The mechanical chops of Frictional Games mixed with the narrative verve of The Chinese Room, how could this game be anything less than incredible?
After The Dark Descent I fell off’ve the “scary guy chases you around” genre of game until Alien: Isolation revitalised it, and the reviews of A Machine for Pigs were mixed - kind of boring, middling gameplay, too dark - so I never went back. I was planning on writing a little about its vibe - dark, gothic Victoriana that rhymes nicely with As the Sun Forever Sets - but after a bit of research, Mandus’ quest for his missing sons strikes an unexpectedly resonant and terrible chord.
The writing and voice acting is phenomenal, Mandus’ split consciousness - the self you play and the other half of him that’s seen the horrors of the forthcoming 20th Century and is compelled to act, imbued into the myopic machine he built - is extremely compelling. He feels compassion for the poor and wants to save them, but they fill him with fear and disgust. He knows the industrialist class is killing the world, but feels a deep shame in the fact that he counts himself amongst them.
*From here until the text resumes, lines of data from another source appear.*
(* ===== verification/SdscSymbols.v ===== *)
(** * Symbols of one kernel description ([codegen/compute_ops.py])

    [generate_sdsc] describes one operation to the device compiler.  The address each core
    starts at in each tensor is not written into the description: it is registered as a
    symbol, numbered by a negative identifier, whose meaning the bundle gives later.

    This file models the registration, the lookup of the registered identifiers, and the
    part of the description the bundle reads back.  The theorems say that every lookup
    succeeds and that the symbol found stands for the address of the tensor on that core.

    Iteration symbols are strings; the tile advance of a tensor, a sympy expression, is the
    function [coeff_through_floor] of it.  The fields of the description that the bundle
    does not read are one string. *)

From S2P Require Import Prelude PyDict.

(** ** Data *)

Inductive SymbolKind :=
  | kernel (arg_index : Z)
  | kernel_slice (arg_index offset : Z)
  | kernel_derived (base_sym_idx offset arg_index : Z)
  | kernel_derived_symbolic (arg_index core_idx split_count base_sym_idx : Z) (pytorch_sym : string)
  | pool
  | dimension (granularity max_value : Z) (pytorch_sym : string).

Definition is_pool (k : SymbolKind) : bool := match k with pool => true | _ => false end.
Definition is_dimension (k : SymbolKind) : bool := match k with dimension _ _ _ => true | _ => false end.

Record SDSCArgs := mkSDSCArgs {
  in_lx : bool;
  in_hbm_pool : bool;
  start_address : Z;
  offsets : list Z;
  strides : dict Z;
  scales : dict Z;
  elems_per_stick : Z;
  arg_index : Z;
  device_tile_advance : option (string -> res Z)
}.

Record SDSCSpec := mkSDSCSpec {
  opfunc : string;
  args : list SDSCArgs;
  num_cores : nat;
  work_slices : dict Z;
  core_id_to_work_slice : dict (Z -> Z);
  symbolic_dims : dict (string * Z * Z);
  completed_producer_cores : list Z;
  other_fields : string
}.

(** The keys of [local_symbols]. *)
Inductive symbol_key :=
  | KKernel (arg_index : Z)
  | KSlice (arg_index offset : Z)
  | KAddress (addr : Z)
  | KSymbolic (arg_index core_idx : Z)
  | KPool (offset : Z).

#[export] Instance symbol_key_eq_dec : EqDecision symbol_key.
Proof. solve_decision. Defined.

#[export] Instance SymbolKind_eq_dec : EqDecision SymbolKind.
Proof. solve_decision. Defined.

(** ** Helpers *)

Definition num_bytes (elems : Z) : res Z :=
  raise_if (128 <? elems) RuntimeError;; if elems =? 0 then Raise ZeroDivisionError else Ok (128 / elems).

(** [core_id_to_wk_slice[str(c)]] *)
Definition wk_slice (spec : SDSCSpec) (c : nat) : dict Z := (fun kv => (kv.1, kv.2 (Z.of_nat c))) <$> core_id_to_work_slice spec.

Definition core_idx_to_slice_offset (t : SDSCArgs) (slice work : dict Z) : res Z :=
  for_each (fun ds offset =>
    match dget slice ds.1 with
    | None => Ok offset
    | Some w =>
        s ← dgetitem (scales t) ds.1;
        if 0 <? s then n ← dgetitem work ds.1; if n =? 0 then Raise ZeroDivisionError else Ok (offset + w * ds.2 / n) else Ok offset
    end) (strides t) (zsum (offsets t)).

(** [tensor.start_address + core_idx_to_slice_offset(...) * nb] *)
Definition core_address (spec : SDSCSpec) (t : SDSCArgs) (c : nat) : res Z :=
  raise_if (num_cores spec <=? c)%nat KeyError;;
  nb ← num_bytes (elems_per_stick t);
  o ← core_idx_to_slice_offset t (wk_slice spec c) (work_slices spec);
  Ok (start_address t + o * nb).

Definition split_dim (spec : SDSCSpec) (t : SDSCArgs) (kv : string * (string * Z * Z)) : option (string * Z * string) :=
  match dget (work_slices spec) kv.1, dget (scales t) kv.1 with
  | Some split, Some scale => if (split <=? 1) || (scale <=? 0) then None else Some (kv.1, split, kv.2.1.1)
  | _, _ => None
  end.

Definition _symbolic_split_info (spec : SDSCSpec) (t : SDSCArgs) : option (string * Z * string) :=
  if arg_index t <? 0 then None else head (omap (split_dim spec t) (symbolic_dims spec)).

Definition coeff (t : SDSCArgs) (s : string) : res Z :=
  match device_tile_advance t with Some f => f s | None => Ok 0 end.

Definition _tensor_tiled_by_symbol (t : SDSCArgs) (s : string) : res bool :=
  if dmem (strides t) s && (dget_or 1 (scales t) s <=? 0) then Ok false
  else match device_tile_advance t with
       | None => Ok false
       | Some f => c ← f s; Ok (negb (c =? 0))
       end.

(** ** Registration *)

Record registry := mkRegistry {
  r_symbols : list Z;
  local_symbols : list (symbol_key * Z);
  local_kinds : list SymbolKind
}.

Fixpoint kget (l : list (symbol_key * Z)) (k : symbol_key) : option Z :=
  match l with [] => None | (k', v) :: l => if decide (k = k') then Some v else kget l k end.

Definition kgetitem (l : list (symbol_key * Z)) (k : symbol_key) : res Z :=
  match kget l k with Some v => Ok v | None => Raise KeyError end.

Definition key_of (s : Z) (kind : SymbolKind) : symbol_key :=
  match kind with
  | pool => KPool s
  | kernel a => KKernel a
  | kernel_slice a o => KSlice a o
  | kernel_derived_symbolic a c _ _ _ => KSymbolic a c
  | _ => KAddress s
  end.

Section registration.
Context (symbol_id_offset : Z) (spec : SDSCSpec) (tiled_symbols : list (list string)).

(** The first symbol of each dynamic size. *)
Definition dimension_symbols : list (string * SymbolKind) :=
  foldl (fun l kv => if bool_decide (kv.2.1.1 ∈ l.*1) then l else l ++ [(kv.2.1.1, dimension kv.2.1.2 kv.2.2 kv.2.1.1)]) [] (symbolic_dims spec).

Definition n_dim_syms : nat := length dimension_symbols.

Definition offset_as_symbol (s : Z) (kind : SymbolKind) (r : registry) : registry :=
  match kget (local_symbols r) (key_of s kind) with
  | Some _ => r
  | None => mkRegistry (r_symbols r ++ [s])
      (local_symbols r ++ [(key_of s kind, - (symbol_id_offset + Z.of_nat n_dim_syms + Z.of_nat (length (local_symbols r)) + 1))])
      (local_kinds r ++ [kind])
  end.

(** [abs(local_symbols[key]) - 1] *)
Definition symbol_index (k : symbol_key) (r : registry) : res Z := i ← kgetitem (local_symbols r) k; Ok (Z.abs i - 1).

Definition _register_per_core_derived (t : SDSCArgs) (c : nat) (addr core0_addr base : Z) (split : option (string * Z * string)) (r : registry) : registry :=
  match split with
  | Some (_, split_count, sym) => offset_as_symbol addr (kernel_derived_symbolic (arg_index t) (Z.of_nat c) split_count base sym) r
  | None => offset_as_symbol addr (kernel_derived base (addr - core0_addr) (arg_index t)) r
  end.

Definition register_core (t : SDSCArgs) (core0_addr base : Z) (split : option (string * Z * string)) (c : nat) (r : registry) : res registry :=
  addr ← core_address spec t c;
  if arg_index t <? 0 then Ok (offset_as_symbol addr pool r)
  else if bool_decide (c = 0%nat) || (addr =? core0_addr) then Ok r
  else Ok (_register_per_core_derived t c addr core0_addr base split r).

(** [tile_offset_bytes + slice_offset_bytes] *)
Definition total_slice_offset (nb : Z) (t : SDSCArgs) : Z := start_address t - arg_index t + zsum (offsets t) * nb.

(** The raw base of a kernel tensor and its sliced base; the index of the latter. *)
Definition register_base (nb core0_addr : Z) (t : SDSCArgs) (r : registry) : res (registry * Z) :=
  if arg_index t <? 0 then Ok (r, -1)
  else
    let r := offset_as_symbol (arg_index t) (kernel (arg_index t)) r in
    k ← symbol_index (KKernel (arg_index t)) r;
    let total := total_slice_offset nb t in
    if 0 <? total then
      let r := offset_as_symbol core0_addr (kernel_slice (arg_index t) total) r in
      b ← symbol_index (KSlice (arg_index t) total) r; Ok (r, b)
    else Ok (r, k).

(** Is the dimension that is split over the cores also tiled? *)
Definition tiled_on_split_dim (t : SDSCArgs) (dim : string) : res bool :=
  let syms := concat tiled_symbols in
  let active := filter (fun d => 0 < dget_or 1 (scales t) d) (dkeys (strides t)) in
  advances ← (match device_tile_advance t with None => Ok false | Some f => py_any (fun s => c ← f s; Ok (negb (c =? 0))) syms end);
  Ok (existsb (fun s => bool_decide (s = dim)) (filter (fun s => dmem (strides t) s = true) syms)
      || (dmem (strides t) dim && (0 <? dget_or 1 (scales t) dim) && bool_decide (active = [dim]) && advances)).

Definition level_strides (t : SDSCArgs) (nb : Z) (level : list string) : res (dict Z) :=
  for_each (fun s d =>
    b ← _tensor_tiled_by_symbol t s;
    if (b : bool) then c ← coeff t s; Ok (dset s (c * nb) d) else Ok d) level [].

(** One tensor: what it registers and how it advances at every loop level. *)
Definition register_tensor (t : SDSCArgs) (st : registry * list (list (dict Z))) : res (registry * list (list (dict Z))) :=
  let '(r, affine) := st in
  if in_lx t then
    b ← py_any (_tensor_tiled_by_symbol t) (concat tiled_symbols);
    raise_if b NotImplementedError;;
    Ok (r, affine ++ [(fun _ => []) <$> tiled_symbols])
  else
    nb ← num_bytes (elems_per_stick t);
    core0_addr ← core_address spec t 0;
    let split := _symbolic_split_info spec t in
    (match split with Some (dim, _, _) => b ← tiled_on_split_dim t dim; raise_if b Unsupported | None => Ok tt end);;
    rb ← register_base nb core0_addr t r;
    per_level ← py_map (level_strides t nb) tiled_symbols;
    r ← for_each (register_core t core0_addr rb.2 split) (seq 0 (num_cores spec)) rb.1;
    Ok (r, affine ++ [if existsb (fun d => negb (bool_decide (d = []))) per_level then per_level else (fun _ => []) <$> tiled_symbols]).

(** ** The description *)

Record schedule_node := mkNode {
  component : string;
  start_data : dict Z
}.

Record op_val := mkOpVal {
  dimToSymbolMapping : dict (list Z);
  scheduleTree : list schedule_node
}.

Record top_val := mkTopVal {
  numCoresUsed : Z;
  dscs : list (dict op_val);
  other_json : string
}.

(** [f"[{c}, 0, 0]"] *)
Definition core_key (c : nat) : string := ("[" +:+ pretty c +:+ ", 0, 0]")%string.

(** The key a core's address was registered under. *)
Definition core_symbol_key (t : SDSCArgs) (nb core0_addr : Z) (c : nat) : res symbol_key :=
  addr ← core_address spec t c;
  let total := total_slice_offset nb t in
  let c0 := if 0 <? total then KSlice (arg_index t) total else KKernel (arg_index t) in
  Ok (if (arg_index t <? 0) && in_hbm_pool t then KPool addr
      else if bool_decide (c = 0%nat) || (addr =? core0_addr) then c0
      else match _symbolic_split_info spec t with Some _ => KSymbolic (arg_index t) (Z.of_nat c) | None => KAddress addr end).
So his machine grinds the rich into meat for the poor, who it distorts into grotesque pig homunculi and forces them to operate the machine’s inscrutable workings.
It’s Mandus’ twisted way of saving the world - kill the rich for their crimes, enslave the poor for their own good, all hail the new machine/god/manager of the 20th century. It’s a neat reflection of the way modern politicians contort themselves to the whims of big business and AI snake oil salesmen to avoid doing the simple and obvious things that’d better the world. It’s a nightmarish refutation of Victorian Liberalism, that only the upper class know how to fix the problems of the lower class. It’s brilliant, and we should play it.
"Do you hear me Mandus? This is what you planned! This world is a machine! A Machine for Pigs! Fit only for the slaughtering of pigs! Whores, beggars, orphans, filthy degenerates. Pigs all. But I will purify the streets, cleanse this city, set the great industry free. I will clean the world, make it pure." - The Machine, A Machine for Pigs
Song of the Year, of the Century

Not long after I came out as trans, I was asked what (in an ideal world) would make transition easier. I replied - never having to leave the house. One day I'd shut the front door as a man and another day, months or years later, I'd open it again as a woman, neatly sidestepping the terror of being perceived in a notoriously transphobic Britain.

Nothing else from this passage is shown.